Report each line of the entries that contains the word "ENOTCONN", copied in full.

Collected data
++++++++++++++++++++
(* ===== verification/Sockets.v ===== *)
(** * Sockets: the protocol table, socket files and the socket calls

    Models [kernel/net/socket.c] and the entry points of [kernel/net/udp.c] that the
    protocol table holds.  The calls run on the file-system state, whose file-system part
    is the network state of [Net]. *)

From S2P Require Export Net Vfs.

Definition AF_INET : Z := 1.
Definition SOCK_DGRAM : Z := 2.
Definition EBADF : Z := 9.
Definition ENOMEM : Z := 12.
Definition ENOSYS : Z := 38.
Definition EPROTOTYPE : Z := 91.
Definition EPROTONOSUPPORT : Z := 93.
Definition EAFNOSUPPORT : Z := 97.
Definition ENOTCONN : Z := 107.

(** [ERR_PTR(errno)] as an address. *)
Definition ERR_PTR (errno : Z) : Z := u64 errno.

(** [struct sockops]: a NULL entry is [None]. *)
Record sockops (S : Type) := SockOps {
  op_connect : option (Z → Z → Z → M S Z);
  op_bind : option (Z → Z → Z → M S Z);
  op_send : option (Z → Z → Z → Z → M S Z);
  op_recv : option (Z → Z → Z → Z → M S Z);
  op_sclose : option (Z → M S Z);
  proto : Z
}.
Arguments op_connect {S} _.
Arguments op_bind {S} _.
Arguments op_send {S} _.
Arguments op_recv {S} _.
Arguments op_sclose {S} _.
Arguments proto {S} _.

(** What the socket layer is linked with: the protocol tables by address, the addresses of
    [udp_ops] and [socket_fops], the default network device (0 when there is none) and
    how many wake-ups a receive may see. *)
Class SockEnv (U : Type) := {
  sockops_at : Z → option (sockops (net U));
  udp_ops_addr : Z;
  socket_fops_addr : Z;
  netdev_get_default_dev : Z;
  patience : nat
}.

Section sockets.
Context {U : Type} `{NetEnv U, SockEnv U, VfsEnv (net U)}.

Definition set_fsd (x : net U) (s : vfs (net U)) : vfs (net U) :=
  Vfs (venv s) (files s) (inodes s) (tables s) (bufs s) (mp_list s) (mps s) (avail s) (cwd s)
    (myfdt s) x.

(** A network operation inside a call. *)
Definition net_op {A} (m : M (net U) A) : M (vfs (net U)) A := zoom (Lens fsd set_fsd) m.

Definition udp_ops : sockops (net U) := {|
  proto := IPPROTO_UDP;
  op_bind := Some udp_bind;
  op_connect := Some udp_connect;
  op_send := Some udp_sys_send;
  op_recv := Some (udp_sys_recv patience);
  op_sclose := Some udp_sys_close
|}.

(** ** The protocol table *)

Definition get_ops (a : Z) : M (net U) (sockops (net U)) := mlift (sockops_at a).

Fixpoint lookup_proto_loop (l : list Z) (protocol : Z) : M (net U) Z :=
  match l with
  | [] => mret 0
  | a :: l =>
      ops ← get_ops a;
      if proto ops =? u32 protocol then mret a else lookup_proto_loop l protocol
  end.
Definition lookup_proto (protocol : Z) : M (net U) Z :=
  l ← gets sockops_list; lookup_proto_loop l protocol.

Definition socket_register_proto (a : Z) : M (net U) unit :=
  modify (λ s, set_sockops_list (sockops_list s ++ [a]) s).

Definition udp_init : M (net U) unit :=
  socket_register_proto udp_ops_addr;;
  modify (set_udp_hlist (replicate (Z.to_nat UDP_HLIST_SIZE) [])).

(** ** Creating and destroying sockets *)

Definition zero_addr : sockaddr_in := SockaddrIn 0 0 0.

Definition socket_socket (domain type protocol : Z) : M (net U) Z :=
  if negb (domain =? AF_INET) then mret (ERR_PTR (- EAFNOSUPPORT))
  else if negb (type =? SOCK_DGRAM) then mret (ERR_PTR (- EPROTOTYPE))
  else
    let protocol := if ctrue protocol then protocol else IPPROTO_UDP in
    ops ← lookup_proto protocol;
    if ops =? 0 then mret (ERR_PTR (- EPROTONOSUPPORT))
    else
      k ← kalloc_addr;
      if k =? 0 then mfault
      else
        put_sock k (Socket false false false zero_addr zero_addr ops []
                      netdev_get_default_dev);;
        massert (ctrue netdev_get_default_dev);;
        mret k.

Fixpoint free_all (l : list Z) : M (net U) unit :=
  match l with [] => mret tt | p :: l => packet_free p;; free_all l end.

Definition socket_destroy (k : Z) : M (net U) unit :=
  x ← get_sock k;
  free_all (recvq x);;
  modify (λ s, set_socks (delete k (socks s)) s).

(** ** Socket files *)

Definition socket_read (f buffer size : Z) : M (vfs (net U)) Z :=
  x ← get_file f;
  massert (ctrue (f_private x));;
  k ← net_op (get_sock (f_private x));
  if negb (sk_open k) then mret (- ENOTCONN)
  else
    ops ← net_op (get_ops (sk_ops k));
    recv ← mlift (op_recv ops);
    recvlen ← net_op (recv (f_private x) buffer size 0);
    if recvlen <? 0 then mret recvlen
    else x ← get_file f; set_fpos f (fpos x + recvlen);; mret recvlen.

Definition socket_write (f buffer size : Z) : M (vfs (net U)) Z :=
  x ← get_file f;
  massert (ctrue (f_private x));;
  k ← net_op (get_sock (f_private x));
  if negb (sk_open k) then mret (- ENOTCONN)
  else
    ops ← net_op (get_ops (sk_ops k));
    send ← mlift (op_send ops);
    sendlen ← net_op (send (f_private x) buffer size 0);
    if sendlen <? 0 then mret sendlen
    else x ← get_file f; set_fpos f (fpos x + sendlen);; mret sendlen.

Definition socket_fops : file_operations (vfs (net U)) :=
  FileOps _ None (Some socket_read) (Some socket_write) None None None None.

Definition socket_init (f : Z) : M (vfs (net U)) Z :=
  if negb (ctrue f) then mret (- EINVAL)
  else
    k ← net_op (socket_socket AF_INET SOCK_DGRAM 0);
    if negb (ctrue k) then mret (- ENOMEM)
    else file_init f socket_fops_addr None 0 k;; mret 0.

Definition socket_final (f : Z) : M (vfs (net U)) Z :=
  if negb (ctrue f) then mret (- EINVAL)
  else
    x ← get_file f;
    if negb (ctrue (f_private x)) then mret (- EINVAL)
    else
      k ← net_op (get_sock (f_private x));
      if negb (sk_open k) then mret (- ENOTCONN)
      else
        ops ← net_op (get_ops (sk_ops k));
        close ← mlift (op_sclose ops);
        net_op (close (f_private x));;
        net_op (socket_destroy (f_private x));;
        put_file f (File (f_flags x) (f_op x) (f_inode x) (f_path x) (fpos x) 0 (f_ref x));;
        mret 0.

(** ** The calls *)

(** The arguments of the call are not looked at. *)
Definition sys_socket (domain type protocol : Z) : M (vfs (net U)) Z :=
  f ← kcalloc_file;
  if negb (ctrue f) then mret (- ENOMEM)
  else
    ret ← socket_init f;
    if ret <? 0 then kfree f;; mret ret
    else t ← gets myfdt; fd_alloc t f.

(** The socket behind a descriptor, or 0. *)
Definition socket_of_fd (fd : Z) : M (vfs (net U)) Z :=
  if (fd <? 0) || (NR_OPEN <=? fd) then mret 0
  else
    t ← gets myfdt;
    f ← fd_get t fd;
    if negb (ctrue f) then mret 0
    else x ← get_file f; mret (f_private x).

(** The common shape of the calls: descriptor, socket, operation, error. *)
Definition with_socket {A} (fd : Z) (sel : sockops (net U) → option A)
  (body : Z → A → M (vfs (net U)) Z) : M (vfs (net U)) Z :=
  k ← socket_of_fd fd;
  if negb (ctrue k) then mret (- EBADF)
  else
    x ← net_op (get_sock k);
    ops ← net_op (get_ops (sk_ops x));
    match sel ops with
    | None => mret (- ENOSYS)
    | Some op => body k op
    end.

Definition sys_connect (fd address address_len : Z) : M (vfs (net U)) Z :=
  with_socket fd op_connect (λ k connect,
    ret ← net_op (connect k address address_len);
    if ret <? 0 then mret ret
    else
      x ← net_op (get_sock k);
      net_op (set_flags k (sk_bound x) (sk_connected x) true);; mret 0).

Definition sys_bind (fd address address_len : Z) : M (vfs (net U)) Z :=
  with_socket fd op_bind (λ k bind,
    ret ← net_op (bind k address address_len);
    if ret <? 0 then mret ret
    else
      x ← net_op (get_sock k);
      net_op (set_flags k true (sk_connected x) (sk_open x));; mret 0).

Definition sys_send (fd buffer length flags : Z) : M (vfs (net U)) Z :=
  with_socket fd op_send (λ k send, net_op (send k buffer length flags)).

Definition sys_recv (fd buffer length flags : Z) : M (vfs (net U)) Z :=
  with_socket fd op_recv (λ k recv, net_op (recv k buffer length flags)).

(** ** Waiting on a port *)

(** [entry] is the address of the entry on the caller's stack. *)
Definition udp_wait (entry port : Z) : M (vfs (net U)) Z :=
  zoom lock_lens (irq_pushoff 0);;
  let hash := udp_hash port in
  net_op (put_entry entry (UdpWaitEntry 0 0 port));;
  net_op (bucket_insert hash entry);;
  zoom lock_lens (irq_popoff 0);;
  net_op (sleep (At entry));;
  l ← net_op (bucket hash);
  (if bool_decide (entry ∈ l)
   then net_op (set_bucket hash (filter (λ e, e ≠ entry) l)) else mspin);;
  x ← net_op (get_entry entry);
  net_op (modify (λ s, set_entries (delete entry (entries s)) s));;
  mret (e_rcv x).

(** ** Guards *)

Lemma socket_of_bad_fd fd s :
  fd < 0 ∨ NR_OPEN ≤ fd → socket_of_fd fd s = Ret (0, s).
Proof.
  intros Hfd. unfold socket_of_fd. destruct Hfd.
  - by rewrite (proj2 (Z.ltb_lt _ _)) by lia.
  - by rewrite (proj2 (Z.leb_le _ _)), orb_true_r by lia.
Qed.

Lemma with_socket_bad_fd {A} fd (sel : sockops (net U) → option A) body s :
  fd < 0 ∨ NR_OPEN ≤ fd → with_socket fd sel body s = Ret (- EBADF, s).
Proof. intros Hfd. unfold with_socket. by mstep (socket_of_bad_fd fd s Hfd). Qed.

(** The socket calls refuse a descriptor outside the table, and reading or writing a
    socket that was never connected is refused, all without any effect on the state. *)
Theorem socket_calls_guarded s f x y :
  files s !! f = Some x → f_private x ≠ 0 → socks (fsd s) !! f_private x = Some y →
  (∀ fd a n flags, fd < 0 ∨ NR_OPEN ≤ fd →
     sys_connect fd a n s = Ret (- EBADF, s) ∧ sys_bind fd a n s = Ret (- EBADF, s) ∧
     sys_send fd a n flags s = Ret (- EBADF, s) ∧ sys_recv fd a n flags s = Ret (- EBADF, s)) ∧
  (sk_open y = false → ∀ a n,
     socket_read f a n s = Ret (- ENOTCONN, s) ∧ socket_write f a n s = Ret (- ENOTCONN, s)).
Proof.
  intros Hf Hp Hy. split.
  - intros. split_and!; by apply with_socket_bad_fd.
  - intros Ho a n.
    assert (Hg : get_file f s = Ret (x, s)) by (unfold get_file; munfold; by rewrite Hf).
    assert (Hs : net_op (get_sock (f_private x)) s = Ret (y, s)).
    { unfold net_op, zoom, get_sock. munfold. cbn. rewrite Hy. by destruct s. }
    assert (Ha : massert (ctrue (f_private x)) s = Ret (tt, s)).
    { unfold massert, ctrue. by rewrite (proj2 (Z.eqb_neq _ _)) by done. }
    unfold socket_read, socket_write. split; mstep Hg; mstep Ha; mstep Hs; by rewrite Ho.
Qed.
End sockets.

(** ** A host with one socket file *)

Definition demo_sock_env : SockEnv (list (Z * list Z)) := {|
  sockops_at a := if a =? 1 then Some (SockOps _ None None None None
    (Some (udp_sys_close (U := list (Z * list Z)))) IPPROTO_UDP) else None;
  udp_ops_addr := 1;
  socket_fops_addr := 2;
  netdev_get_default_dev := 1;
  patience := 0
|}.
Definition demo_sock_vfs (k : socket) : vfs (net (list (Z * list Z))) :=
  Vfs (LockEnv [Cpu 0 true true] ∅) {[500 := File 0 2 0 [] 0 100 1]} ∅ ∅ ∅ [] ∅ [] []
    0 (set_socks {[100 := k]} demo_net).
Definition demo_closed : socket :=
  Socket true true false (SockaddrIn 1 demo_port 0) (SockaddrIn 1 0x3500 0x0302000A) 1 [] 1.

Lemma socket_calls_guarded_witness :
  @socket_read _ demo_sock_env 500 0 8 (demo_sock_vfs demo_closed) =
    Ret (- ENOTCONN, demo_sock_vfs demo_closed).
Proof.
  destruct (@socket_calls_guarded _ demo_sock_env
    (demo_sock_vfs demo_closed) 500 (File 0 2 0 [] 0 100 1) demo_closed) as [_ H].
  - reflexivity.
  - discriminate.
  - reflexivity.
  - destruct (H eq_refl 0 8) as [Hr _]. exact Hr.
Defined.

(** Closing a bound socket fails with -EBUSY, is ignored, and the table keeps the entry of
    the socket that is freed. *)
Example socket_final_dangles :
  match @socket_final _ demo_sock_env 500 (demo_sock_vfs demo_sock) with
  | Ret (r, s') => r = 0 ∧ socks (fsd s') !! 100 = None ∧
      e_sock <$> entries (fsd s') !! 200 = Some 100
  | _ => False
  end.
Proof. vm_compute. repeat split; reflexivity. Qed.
++++++++++++++++++++
• EXERCISE ANSWER:
Definition ENOTCONN : Z := 107.
  if negb (sk_open k) then mret (- ENOTCONN)
  if negb (sk_open k) then mret (- ENOTCONN)
      if negb (sk_open k) then mret (- ENOTCONN)
     socket_read f a n s = Ret (- ENOTCONN, s) ∧ socket_write f a n s = Ret (- ENOTCONN, s)).
    Ret (- ENOTCONN, demo_sock_vfs demo_closed).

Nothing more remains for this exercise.